In the fall of 1864, General Price made one last attempt to seize Missouri
for the Confederacy. From Arkansas, Price's army of 12,000 cavalry
troops (including a Union spy named Wild Bill Hickock) headed for the
state capital of Jefferson City. Hawkins' regiment rushed to its
defense, arriving just one day ahead of Price. Price decided that the
capital was too well defended and headed further west, where he was joined
by Quantrill's guerrillas, including Frank and Jesse James, who
had just finished a massacre and dangled the scalps of Union soldiers
on their bridles. Hawkins' regiment went in pursuit, and they were
soon joined by a unit including Bill—not yet Buffalo—Cody.
They chased Price for 150 miles, engaging him several times. Finally at
Mine Creek, Kansas, Hawkins took part in a cavalry charge of 2,600 Union
troops against a force twice that size, a charge led by Colonel Benteen,
who later became famous at the Little Big Horn. The Union charge shattered
Price's forces and ended the Confederate threat to Missouri.
Hawkins' unit wasn't engaged in any military action on February
23, 1865, the day he was arrested for mutiny.
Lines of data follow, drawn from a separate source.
(* ===== verification/RawErrors.v ===== *)
(** * RawErrors: the errors the card can throw

    Which [TypeError]s [showPokemon] throws on a value of any shape: a read
    of one of fourteen properties of [undefined] or of [null], a call of one
    of five properties that is not a function, or a value that does not
    convert to a string.  [throws] and [throws_in] say that an expression
    and a statement throw nothing else; they compose along [mbind], [seq],
    [eval] and [for_each].  The class [GenericMessages] is what the
    controller needs of the engine: none of these errors reads as a missing
    record or as a network failure, so the search shows the generic message
    for a response of another shape.  V8 is an instance. *)

From S2P Require Import Prelude JsRuntime Formatter State View Images Card Fetcher Controller.
From S2P Require Import Values RawCard RawController.

(** ** Definitions *)

(** The properties the card code reads (lines 174-281). *)
Definition read_keys : list string :=
  ["name"; "id"; "sprites"; "height"; "weight"; "base_experience"; "types"; "abilities";
   "type"; "ability"; "charAt"; "split"; "toString"; "forEach"].

(** The properties it calls. *)
Definition callees : list string :=
  ["str.charAt"; "name.split"; "pokemon.id.toString"; "types.forEach"; "abilities.forEach"].

Definition card_errors : list type_error :=
  (ReadOfUndefined <$> read_keys) ++ (ReadOfNull <$> read_keys) ++
  (NotAFunction <$> callees) ++ [NotPrimitive].

(** The message of an error that is neither a missing record nor a network
    failure for [search_error_message]. *)
Definition reads_generic (message : string) : bool :=
  negb (includes "404" message) && negb (includes "network" message).

(** An engine whose messages for the errors of the card read as neither a
    missing record nor a network failure. *)
Class GenericMessages (engine : type_error → string) : Prop :=
  generic_messages : ∀ e, e ∈ card_errors → reads_generic (engine e) = true.

Section Throws.

Context (engine : type_error → string).

(** An expression that throws card errors only. *)
Definition throws {A} (o : outcome A) : Prop :=
  ∀ message, o = Raised message → ∃ e, e ∈ card_errors ∧ message = engine e.

(** A statement that throws card errors only. *)
Definition throws_in (s : stmt) : Prop := ∀ a, throws (ex_outcome (s a)).

(** ** Lemmas: composition *)

Lemma throws_Done {A} (x : A) : throws (Done x).
Proof. by intros m. Qed.

Lemma throws_Unmodelled {A} : throws (@Unmodelled A).
Proof. by intros m. Qed.

Lemma throws_raise {A} (e : type_error) :
  bool_decide (e ∈ card_errors) = true → throws (@type_error_raised engine A e).
Proof. intros He%bool_decide_eq_true m [= <-]. eauto. Qed.

Lemma throws_bind {A B} (o : outcome A) (f : A → outcome B) :
  throws o → (∀ x, throws (f x)) → throws (o ≫= f).
Proof. intros Ho Hf. destruct o as [x|m|]; simpl; [apply Hf|by intros ? [= <-]; apply Ho|done]. Qed.

Lemma throws_fmap {A B} (o : outcome A) (f : A → B) : throws o → throws (f <$> o).
Proof. intros Ho. destruct o as [x|m|]; simpl; [done|by intros ? [= <-]; apply Ho|done]. Qed.

Lemma throws_in_update (f : app → app) : throws_in (update f).
Proof. by intros a m. Qed.

Lemma throws_in_seq (s t : stmt) : throws_in s → throws_in t → throws_in (seq s t).
Proof.
  intros Hs Ht a. unfold seq. pose proof (Hs a) as Ha.
  destruct (ex_outcome (s a)); [apply Ht|done..].
Qed.

Lemma throws_in_eval {A} (o : outcome A) (k : A → stmt) :
  throws o → (∀ x, throws_in (k x)) → throws_in (eval o k).
Proof.
  intros Ho Hk a. destruct o as [x|m|]; simpl; [apply Hk|by intros ? [= <-]; apply Ho|done].
Qed.

Lemma throws_in_for_each {A} (body : A → stmt) (l : list A) :
  (∀ x, throws_in (body x)) → throws_in (for_each body l).
Proof.
  intros Hb. induction l as [|x l IH]; [apply throws_in_update|].
  apply throws_in_seq; [apply Hb|apply IH].
Qed.

(** ** Lemmas: the operations *)

Lemma throws_get (v : value) (key : string) :
  bool_decide (key ∈ read_keys) = true → throws (get engine v key).
Proof.
  intros Hk%bool_decide_eq_true. assert (ReadOfUndefined key ∈ card_errors ∧
    ReadOfNull key ∈ card_errors) as [? ?].
  { unfold card_errors. rewrite !elem_of_app, !list_elem_of_fmap. eauto 10. }
  destruct v; simpl; try apply throws_Done; intros m [= <-]; eauto.
Qed.

Lemma throws_to_string (v : value) : throws (to_string engine v).
Proof.
  assert (throws (@type_error_raised engine string NotPrimitive)) as Hp
    by by apply throws_raise.
  induction v as [| |b|z|s|l IH|ms _] using value_ind_nested; simpl;
    try apply throws_Done; [|by case_match].
  apply throws_fmap. induction IH as [|e l He _ IHl]; [apply throws_Done|].
  apply throws_bind; [destruct e; first [apply throws_Done|exact He]|].
  intros s. apply throws_bind; [apply IHl|]. intros ss. apply throws_Done.
Qed.

Lemma throws_to_number (v : value) : throws (to_number engine v).
Proof.
  destruct v; simpl; try apply throws_Done; try apply throws_Unmodelled.
  case_match; [by apply throws_raise|apply throws_Done].
Qed.

Lemma throws_capitalize_js (v : value) : throws (capitalize_js engine v).
Proof. destruct v; simpl; try apply throws_Done; by apply throws_raise. Qed.

Lemma throws_formatAbilityName_js (v : value) : throws (formatAbilityName_js engine v).
Proof. destruct v; simpl; try apply throws_Done; by apply throws_raise. Qed.

Lemma throws_id_toString (v : value) : throws (id_toString engine v).
Proof.
  destruct v; try apply throws_to_string; simpl; try (by apply throws_raise).
  case_match; [by apply throws_raise|apply throws_Done].
Qed.

Lemma throws_sources_js (values : list value) : throws (sources_js values).
Proof. unfold sources_js. destruct (mapM as_string values); simpl; by intros m. Qed.

Lemma throws_task_record (v : value) : throws (task_record v).
Proof. unfold task_record. repeat case_match; by intros m. Qed.

End Throws.

(** Solves [throws] and [throws_in] goals on the operations of [RawCard]. *)
Ltac throws_step :=
  first
    [ apply throws_Done | apply throws_get; by vm_compute | apply throws_to_string
    | apply throws_to_number | apply throws_capitalize_js | apply throws_formatAbilityName_js
    | apply throws_id_toString | apply throws_sources_js | apply throws_task_record
    | apply throws_in_update | apply throws_in_seq | apply throws_in_for_each; intros ?
    | apply throws_in_eval; [|intros ?] | apply throws_bind; [|intros ?] ].

Ltac throws_auto := repeat throws_step.

Section Card.

Context (engine : type_error → string).

Lemma throws_in_forEach_js (callee : string) (list : value) (body : value → stmt) :
  bool_decide (NotAFunction (callee +:+ ".forEach") ∈ card_errors) = true →
  (∀ x, throws_in engine (body x)) → throws_in engine (forEach_js engine callee list body).
Proof.
  intros Hc Hb. destruct list; simpl; try (by apply throws_in_for_each);
    (apply throws_in_eval; [by apply throws_raise|intros ?; apply throws_in_update]).
Qed.

Lemma throws_in_populateTypes_js (v : value) : throws_in engine (populateTypes_js engine v).
Proof.
  unfold populateTypes_js. apply throws_in_seq; [apply throws_in_update|].
  apply throws_in_forEach_js; [done|]. intros e. unfold typeBadge_js. throws_auto.
Qed.

Lemma throws_in_populateAbilities_js (v : value) :
  throws_in engine (populateAbilities_js engine v).
Proof.
  unfold populateAbilities_js. apply throws_in_seq; [apply throws_in_update|].
  apply throws_in_forEach_js; [done|]. intros e. unfold abilityTag_js. throws_auto.
Qed.

Lemma throws_in_loadPokemonImage_js (v : value) :
  throws_in engine (loadPokemonImage_js engine v).
Proof.
  unfold loadPokemonImage_js, imageSources_js, imageCandidates_js. throws_auto.
  case_match; apply throws_in_update.
Qed.

Lemma throws_in_populatePokemonData_js (v : value) :
  throws_in engine (populatePokemonData_js engine v).
Proof.
  unfold populatePokemonData_js, pokemonId_js, tenth_js, pokemonExp_js.
  repeat first [apply throws_in_loadPokemonImage_js | apply throws_in_populateTypes_js
               | apply throws_in_populateAbilities_js | throws_step].
Qed.

Lemma throws_in_showPokemon_js (v : value) : throws_in engine (showPokemon_js engine v).
Proof.
  unfold showPokemon_js.
  repeat first [apply throws_in_populatePokemonData_js | throws_step].
Qed.

End Card.

(** ** Lemmas: the messages of V8 *)

(** The class is decided by evaluating the messages of the thirty-four
    errors. *)
Lemma generic_messages_forallb (engine : type_error → string) :
  forallb (λ e, reads_generic (engine e)) card_errors = true → GenericMessages engine.
Proof. intros H e He%list_elem_of_In. by apply (proj1 (forallb_forall _ _) H). Qed.

#[export] Instance v8_generic : GenericMessages v8_message.
Proof. apply generic_messages_forallb. by_compute. Qed.

Lemma search_error_message_generic (query message : string) :
  reads_generic message = true → search_error_message query message = msg_generic.
Proof.
  unfold reads_generic, search_error_message.
  intros [->%negb_true_iff ->%negb_true_iff]%andb_true_iff. done.
Qed.

(** The state a search for [pikachu] on the sample page is in when the
    response [v] has settled. *)
Definition settled_with (v : value) : app :=
  default (constructor sample_page)
    (searchPokemon_resume_js v8_message "pikachu" (raw_ok v) (constructor sample_page)).

(** ** Properties *)

(** Whatever a response with a status from 200 to 299 parses to, the
    search ends with the card shown and no other section, or with the error
    section alone and, for an engine of the class [GenericMessages] (its
    messages for the errors of the card hold neither [404] nor [network]),
    the generic message: a response of another shape is never reported as a
    missing record or as a network failure.  V8 is an instance. *)
Theorem searchPokemon_resume_js_generic (engine : type_error → string)
    `{!GenericMessages engine} (query : string) (status : Z) (v : value) (a a' : app) :
  response_ok status = true →
  searchPokemon_resume_js engine query (RawResponse status (RawJson v)) a = Some a' →
  shown a' = Sections false false true false ∨
  (shown a' = Sections false true false false ∧ errorText (app_dom a') = msg_generic).
Proof.
  intros Hok. unfold searchPokemon_resume_js, try_catch_finally. simpl.
  rewrite Hok. simpl.
  set (body := (showPokemon_js engine v ;; update (on_dom (set_pokemonInput "")))%stmt).
  assert (throws_in engine body) as Ht
    by (apply throws_in_seq; [apply throws_in_showPokemon_js|apply throws_in_update]).
  destruct (shows_card_input _ "" (shows_card_showPokemon_js engine v) a) as [_ Hs].
  fold body in Hs. specialize (Ht a).
  destruct (ex_outcome (body a)) as [[]|m|]; [| |done]; intros [= <-].
  - left. unfold shown in *. simpl. by rewrite (Hs eq_refl).
  - right. destruct (Ht m eq_refl) as (e & He & ->). split; [done|]. simpl.
    by apply search_error_message_generic, generic_messages.
Qed.

Lemma searchPokemon_resume_js_generic_witness :
  shown (settled_with sample_value_no_types) = Sections false false true false ∨
  (shown (settled_with sample_value_no_types) = Sections false true false false ∧
   errorText (app_dom (settled_with sample_value_no_types)) = msg_generic).
Proof.
  apply (searchPokemon_resume_js_generic v8_message "pikachu" 200 sample_value_no_types
           (constructor sample_page));
    [reflexivity|vm_compute; reflexivity].
Defined.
The only record of this
event is the log of the military prison in Springfield, Missouri, which
lists Hawkins as “Confined for mutiny.” Perhaps Hawkins had
committed an act of personal rebellion against authority. For eighteen
days Hawkins was “confined without order,” which may mean
awaiting trial. The next muster roll for his unit lists him as “present,”
However, Hawkins received no further pay after his arrest. The implication
is that if he was serving without pay, he may have been serving out a
sentence, perhaps doing menial labor for his unit, such as cooking, which
was what he did on Powell's trip. Hawkins had originally enlisted
for twenty months, and the army held him to that contract, discharging
him on July 1, 1865. Hawkins must have walked off in a huff with some
army gear, for his muster-out form stated that he owed the army $1.61
for “one waist belt, one gun sling, one shoulder sling and plate.”
You can see why Hawkins would have wanted to hide his identity from a
Union officer like Powell. If, during the year between inviting Hawkins
on his river trip and the launch, Powell had checked into Hawkins'
military record, he would have discovered a mutineer and surely refused
to take him.
Where did Hawkins get the name Rhodes? Darrah's William H. Rhodes
was a cavalryman who fought in some of the same battles as Hawkins, so
maybe Hawkins knew him and borrowed his more honorable name. More likely,
it came from a famous mountain man named Bill Rhodes, who roamed the west
for a quarter of a century, and was in Wyoming during its 1867 gold rush,
as was Hawkins. Mountain man Rhodes was killed by Indians in 1868, so
the name was free. Of course its possible that Hawkins got into further
legal trouble while roaming the wild west after the war. His application
for a military pension reveals that he arrived in Leavenworth, Kansas
in August of 1865, Denver the next spring, Nevada in 1867, Wyoming later
that year, and Colorado by 1868, where he met Powell. But I suspect that
Hawkins adopted the alias entirely to prevent Major Powell from checking
his past. Ironically, Hawkins' secret may have made a crucial contribution
to Powell's success. When the Howlands and Bill Dunn mutinied at
Separation Rapid, it may have been important to Hawkins to prove he was
no mutineer.
Hawkins got into another ordeal with the military when he applied for
a military pension in 1890. At that time, pensions were given only for
disabilities suffered in the line of duty. Hawkins claimed he was seriously
disabled due to his horse falling on him in 1864, attributing an amazing
list of maladies, including asthma, to this accident. The War Department
was highly skeptical, as there was no mention of such an accident in Hawkins'
record, and the unit surgeon knew nothing about it. It probably didn't
help that Hawkins was a mutineer who disappeared with $1.61 of army property
rather than properly filing a disability discharge. Hawkins hired a Washington
D.C. law firm to pursue his case and for years continued filing affidavits.
He must have realized that his fame as a Colorado River superman wasn't
consistent with being disabled in 1864, for on one document he claimed
that his “simptoms” didn't appear until 1870.